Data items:
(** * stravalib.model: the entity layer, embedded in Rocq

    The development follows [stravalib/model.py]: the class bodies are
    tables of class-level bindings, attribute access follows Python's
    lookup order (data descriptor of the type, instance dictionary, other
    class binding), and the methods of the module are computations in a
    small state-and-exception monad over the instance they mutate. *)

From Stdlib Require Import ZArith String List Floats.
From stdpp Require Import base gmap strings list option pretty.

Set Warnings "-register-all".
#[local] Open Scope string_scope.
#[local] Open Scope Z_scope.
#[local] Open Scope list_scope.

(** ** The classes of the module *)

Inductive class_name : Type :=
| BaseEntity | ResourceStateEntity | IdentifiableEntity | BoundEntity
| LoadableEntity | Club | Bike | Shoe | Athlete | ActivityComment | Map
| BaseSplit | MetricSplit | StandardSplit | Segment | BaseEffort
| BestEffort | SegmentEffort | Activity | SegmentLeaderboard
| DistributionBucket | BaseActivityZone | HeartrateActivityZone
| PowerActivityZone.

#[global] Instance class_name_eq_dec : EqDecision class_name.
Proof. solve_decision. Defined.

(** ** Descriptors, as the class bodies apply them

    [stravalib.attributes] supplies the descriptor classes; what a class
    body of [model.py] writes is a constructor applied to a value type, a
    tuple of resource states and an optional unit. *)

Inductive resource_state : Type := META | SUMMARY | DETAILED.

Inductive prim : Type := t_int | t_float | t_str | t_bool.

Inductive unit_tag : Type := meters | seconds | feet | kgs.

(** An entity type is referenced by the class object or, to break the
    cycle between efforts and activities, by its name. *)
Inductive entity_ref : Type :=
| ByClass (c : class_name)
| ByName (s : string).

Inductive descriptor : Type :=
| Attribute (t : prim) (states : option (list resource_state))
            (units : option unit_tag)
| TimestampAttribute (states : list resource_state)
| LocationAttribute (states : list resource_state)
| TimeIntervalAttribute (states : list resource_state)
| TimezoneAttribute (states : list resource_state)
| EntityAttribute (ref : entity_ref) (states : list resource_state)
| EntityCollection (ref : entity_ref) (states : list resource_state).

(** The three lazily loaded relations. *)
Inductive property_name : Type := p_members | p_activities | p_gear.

==

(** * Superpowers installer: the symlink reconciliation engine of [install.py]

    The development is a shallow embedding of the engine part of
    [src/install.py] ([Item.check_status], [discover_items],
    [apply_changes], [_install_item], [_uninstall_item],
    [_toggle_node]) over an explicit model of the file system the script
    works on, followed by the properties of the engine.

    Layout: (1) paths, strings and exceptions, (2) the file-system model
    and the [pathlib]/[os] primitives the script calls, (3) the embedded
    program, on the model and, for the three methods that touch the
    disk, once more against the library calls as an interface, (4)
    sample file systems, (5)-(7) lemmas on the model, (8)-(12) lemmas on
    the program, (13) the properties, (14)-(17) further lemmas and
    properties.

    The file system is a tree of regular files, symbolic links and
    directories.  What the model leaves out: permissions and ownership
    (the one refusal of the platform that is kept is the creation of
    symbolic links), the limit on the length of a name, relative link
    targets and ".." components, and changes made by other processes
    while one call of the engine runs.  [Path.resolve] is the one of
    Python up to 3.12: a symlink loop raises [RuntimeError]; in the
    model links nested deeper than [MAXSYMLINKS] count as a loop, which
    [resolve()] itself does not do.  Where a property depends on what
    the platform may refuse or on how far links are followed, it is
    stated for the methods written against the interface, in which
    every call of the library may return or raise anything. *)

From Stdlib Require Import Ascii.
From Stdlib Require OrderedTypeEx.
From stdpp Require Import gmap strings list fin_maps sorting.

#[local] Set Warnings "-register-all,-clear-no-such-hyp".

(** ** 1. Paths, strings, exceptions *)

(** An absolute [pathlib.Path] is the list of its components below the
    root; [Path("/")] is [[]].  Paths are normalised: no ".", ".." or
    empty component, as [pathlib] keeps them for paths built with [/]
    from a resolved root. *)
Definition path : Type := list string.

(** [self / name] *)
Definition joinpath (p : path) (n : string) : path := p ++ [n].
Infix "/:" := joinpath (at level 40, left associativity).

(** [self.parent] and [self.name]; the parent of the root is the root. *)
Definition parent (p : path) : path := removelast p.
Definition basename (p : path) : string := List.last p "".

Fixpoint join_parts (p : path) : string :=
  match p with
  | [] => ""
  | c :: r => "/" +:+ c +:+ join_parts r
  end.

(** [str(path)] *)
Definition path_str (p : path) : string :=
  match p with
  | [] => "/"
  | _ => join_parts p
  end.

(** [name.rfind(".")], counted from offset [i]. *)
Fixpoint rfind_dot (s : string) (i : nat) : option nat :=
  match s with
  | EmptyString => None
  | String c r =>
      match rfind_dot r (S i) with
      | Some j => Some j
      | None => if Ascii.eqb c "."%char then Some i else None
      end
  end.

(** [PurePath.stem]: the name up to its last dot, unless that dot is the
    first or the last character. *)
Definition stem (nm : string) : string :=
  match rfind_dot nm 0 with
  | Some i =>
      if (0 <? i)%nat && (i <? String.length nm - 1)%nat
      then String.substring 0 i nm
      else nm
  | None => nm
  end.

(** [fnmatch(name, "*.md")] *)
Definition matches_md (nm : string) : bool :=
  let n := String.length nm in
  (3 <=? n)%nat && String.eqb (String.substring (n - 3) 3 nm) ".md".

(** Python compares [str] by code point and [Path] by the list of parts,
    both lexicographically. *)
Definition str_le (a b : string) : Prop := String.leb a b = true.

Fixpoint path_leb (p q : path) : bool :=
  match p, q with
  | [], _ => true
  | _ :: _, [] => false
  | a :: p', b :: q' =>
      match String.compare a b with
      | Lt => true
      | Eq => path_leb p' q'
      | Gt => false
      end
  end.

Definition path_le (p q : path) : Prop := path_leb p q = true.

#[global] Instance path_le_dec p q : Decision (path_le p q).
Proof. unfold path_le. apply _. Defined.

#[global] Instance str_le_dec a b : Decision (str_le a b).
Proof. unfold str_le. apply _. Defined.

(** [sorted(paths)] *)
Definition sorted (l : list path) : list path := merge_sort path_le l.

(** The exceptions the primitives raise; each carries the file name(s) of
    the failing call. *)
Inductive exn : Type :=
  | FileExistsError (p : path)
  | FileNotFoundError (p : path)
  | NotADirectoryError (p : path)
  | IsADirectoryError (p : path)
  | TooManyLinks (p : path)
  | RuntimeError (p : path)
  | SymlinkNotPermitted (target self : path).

* * *

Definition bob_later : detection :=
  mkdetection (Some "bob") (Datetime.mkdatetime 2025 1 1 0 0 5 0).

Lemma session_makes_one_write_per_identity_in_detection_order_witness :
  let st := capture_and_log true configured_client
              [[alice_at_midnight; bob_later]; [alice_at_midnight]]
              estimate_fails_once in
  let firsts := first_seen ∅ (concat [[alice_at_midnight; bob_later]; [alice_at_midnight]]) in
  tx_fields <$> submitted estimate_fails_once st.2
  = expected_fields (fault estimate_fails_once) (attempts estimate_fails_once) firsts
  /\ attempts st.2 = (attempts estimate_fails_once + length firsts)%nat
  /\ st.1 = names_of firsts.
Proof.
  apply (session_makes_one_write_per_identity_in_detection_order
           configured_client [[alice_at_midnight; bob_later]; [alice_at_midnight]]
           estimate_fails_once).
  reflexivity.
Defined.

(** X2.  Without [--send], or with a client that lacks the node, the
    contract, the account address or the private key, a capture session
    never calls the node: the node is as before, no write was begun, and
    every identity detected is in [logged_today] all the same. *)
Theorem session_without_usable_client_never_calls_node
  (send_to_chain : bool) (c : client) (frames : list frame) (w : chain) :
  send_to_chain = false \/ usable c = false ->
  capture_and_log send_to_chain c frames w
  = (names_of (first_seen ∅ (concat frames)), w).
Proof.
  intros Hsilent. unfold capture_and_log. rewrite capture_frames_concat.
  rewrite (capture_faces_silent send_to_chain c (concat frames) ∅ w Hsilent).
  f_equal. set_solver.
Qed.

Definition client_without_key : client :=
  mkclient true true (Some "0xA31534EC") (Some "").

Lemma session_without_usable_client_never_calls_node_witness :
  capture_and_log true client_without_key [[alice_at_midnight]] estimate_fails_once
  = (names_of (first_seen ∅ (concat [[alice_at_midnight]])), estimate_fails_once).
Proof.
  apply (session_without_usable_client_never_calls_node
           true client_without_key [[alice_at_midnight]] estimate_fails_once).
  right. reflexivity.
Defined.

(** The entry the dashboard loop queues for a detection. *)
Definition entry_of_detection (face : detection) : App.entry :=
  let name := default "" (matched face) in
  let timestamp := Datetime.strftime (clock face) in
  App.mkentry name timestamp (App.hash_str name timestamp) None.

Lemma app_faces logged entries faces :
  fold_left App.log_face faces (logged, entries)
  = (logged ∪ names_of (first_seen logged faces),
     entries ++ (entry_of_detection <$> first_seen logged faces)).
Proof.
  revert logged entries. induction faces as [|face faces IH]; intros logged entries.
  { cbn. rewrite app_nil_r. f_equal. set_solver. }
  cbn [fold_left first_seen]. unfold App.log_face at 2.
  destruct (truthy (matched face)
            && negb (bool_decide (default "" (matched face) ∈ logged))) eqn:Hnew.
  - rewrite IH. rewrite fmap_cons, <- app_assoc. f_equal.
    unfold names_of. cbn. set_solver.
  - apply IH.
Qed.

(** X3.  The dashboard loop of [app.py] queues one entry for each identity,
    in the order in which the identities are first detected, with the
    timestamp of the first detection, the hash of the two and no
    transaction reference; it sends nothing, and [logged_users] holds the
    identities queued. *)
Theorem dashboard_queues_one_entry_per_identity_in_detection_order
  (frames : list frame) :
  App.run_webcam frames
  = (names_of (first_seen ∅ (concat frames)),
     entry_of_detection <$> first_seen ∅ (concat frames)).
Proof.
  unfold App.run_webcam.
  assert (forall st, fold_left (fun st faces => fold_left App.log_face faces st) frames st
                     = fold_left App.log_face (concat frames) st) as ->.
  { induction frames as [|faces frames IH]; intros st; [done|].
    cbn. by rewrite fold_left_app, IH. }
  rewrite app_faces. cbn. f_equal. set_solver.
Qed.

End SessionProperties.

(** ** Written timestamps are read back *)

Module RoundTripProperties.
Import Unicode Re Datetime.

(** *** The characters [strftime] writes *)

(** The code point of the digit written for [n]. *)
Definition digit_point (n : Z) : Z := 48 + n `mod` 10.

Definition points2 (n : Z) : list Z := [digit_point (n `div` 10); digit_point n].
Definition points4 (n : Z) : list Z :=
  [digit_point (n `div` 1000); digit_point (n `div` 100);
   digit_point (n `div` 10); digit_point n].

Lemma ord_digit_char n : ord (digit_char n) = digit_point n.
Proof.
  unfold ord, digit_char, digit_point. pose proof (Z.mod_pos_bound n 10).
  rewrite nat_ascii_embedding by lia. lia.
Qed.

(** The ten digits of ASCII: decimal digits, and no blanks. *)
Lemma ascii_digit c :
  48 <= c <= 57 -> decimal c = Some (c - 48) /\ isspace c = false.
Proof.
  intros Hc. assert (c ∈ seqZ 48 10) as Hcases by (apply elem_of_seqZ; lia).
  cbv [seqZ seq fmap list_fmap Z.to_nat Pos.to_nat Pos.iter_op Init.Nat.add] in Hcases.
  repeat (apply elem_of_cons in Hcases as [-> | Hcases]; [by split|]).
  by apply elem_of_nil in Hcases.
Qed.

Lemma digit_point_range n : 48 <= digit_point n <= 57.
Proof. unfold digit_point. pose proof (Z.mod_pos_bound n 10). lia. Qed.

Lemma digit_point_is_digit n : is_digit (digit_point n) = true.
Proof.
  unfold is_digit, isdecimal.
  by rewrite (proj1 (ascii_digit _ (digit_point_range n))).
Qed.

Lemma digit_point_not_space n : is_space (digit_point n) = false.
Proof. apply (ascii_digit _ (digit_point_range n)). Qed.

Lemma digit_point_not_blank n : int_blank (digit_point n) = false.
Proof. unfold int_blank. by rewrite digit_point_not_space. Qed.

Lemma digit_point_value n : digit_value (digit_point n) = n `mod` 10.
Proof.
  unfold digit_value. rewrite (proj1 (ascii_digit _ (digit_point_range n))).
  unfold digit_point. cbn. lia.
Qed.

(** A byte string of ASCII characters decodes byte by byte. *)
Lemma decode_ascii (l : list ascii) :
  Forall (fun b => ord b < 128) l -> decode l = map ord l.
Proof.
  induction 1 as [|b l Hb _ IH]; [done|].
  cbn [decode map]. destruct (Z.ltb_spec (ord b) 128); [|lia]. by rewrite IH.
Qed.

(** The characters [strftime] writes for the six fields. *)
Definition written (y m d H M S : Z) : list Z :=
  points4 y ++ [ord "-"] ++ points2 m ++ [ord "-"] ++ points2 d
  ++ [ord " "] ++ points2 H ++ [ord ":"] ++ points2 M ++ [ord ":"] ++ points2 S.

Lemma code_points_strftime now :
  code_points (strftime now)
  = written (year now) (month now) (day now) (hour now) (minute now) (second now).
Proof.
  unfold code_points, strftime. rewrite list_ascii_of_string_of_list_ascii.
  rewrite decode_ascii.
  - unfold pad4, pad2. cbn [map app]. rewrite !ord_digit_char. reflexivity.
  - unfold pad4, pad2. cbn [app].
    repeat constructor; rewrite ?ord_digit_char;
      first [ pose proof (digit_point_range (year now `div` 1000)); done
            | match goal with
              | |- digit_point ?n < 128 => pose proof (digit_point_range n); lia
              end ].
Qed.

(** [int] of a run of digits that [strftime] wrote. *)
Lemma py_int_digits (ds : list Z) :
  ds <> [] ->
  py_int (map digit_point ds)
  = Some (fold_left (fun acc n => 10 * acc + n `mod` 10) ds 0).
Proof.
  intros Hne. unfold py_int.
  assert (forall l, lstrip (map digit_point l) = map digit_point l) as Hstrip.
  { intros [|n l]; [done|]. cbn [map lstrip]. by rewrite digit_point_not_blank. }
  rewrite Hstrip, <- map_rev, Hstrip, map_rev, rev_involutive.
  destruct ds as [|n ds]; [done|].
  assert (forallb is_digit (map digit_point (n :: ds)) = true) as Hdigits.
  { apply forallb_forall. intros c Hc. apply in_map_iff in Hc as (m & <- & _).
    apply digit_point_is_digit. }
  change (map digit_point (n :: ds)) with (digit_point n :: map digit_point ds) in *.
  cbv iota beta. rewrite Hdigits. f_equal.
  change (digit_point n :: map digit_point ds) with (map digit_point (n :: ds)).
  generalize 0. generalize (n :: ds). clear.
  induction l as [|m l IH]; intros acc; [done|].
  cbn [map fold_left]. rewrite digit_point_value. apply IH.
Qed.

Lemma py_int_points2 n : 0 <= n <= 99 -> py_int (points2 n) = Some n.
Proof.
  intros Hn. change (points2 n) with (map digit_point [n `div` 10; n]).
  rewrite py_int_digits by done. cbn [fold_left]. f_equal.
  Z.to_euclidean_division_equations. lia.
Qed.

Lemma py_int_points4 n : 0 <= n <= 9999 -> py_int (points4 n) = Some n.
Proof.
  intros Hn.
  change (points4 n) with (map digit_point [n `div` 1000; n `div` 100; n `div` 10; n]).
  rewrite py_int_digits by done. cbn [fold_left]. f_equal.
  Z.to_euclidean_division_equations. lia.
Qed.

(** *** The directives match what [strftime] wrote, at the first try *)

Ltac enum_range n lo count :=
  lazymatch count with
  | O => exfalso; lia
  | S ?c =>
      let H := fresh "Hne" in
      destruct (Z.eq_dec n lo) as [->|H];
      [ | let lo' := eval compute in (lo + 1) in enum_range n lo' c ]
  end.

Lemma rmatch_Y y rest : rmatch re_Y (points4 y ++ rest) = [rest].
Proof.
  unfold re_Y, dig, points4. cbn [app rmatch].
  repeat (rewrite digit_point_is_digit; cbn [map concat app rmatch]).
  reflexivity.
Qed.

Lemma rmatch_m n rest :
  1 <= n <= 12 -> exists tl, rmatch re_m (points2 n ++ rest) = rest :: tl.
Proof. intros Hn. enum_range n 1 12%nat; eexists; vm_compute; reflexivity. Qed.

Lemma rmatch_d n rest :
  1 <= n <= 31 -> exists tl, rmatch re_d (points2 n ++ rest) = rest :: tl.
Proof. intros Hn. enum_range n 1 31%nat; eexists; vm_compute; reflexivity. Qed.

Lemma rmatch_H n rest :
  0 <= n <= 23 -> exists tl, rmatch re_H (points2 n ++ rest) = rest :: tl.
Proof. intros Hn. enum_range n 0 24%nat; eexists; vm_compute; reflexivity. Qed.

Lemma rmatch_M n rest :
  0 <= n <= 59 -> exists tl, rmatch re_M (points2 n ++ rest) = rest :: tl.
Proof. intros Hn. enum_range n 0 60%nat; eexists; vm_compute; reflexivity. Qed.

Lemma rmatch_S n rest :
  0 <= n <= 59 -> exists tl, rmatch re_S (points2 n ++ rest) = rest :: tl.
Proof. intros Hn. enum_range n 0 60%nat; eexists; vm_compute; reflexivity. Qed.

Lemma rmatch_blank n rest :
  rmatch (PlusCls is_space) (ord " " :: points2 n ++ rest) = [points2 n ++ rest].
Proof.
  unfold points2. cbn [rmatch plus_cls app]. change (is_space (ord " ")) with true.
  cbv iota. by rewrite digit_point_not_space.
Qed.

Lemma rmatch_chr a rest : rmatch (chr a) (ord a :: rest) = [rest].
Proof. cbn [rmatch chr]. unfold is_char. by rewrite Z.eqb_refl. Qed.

* Problem to solve:
Output the number of lines in the records above that contain the string "Some", and no other text.

* Solution to the problem:
9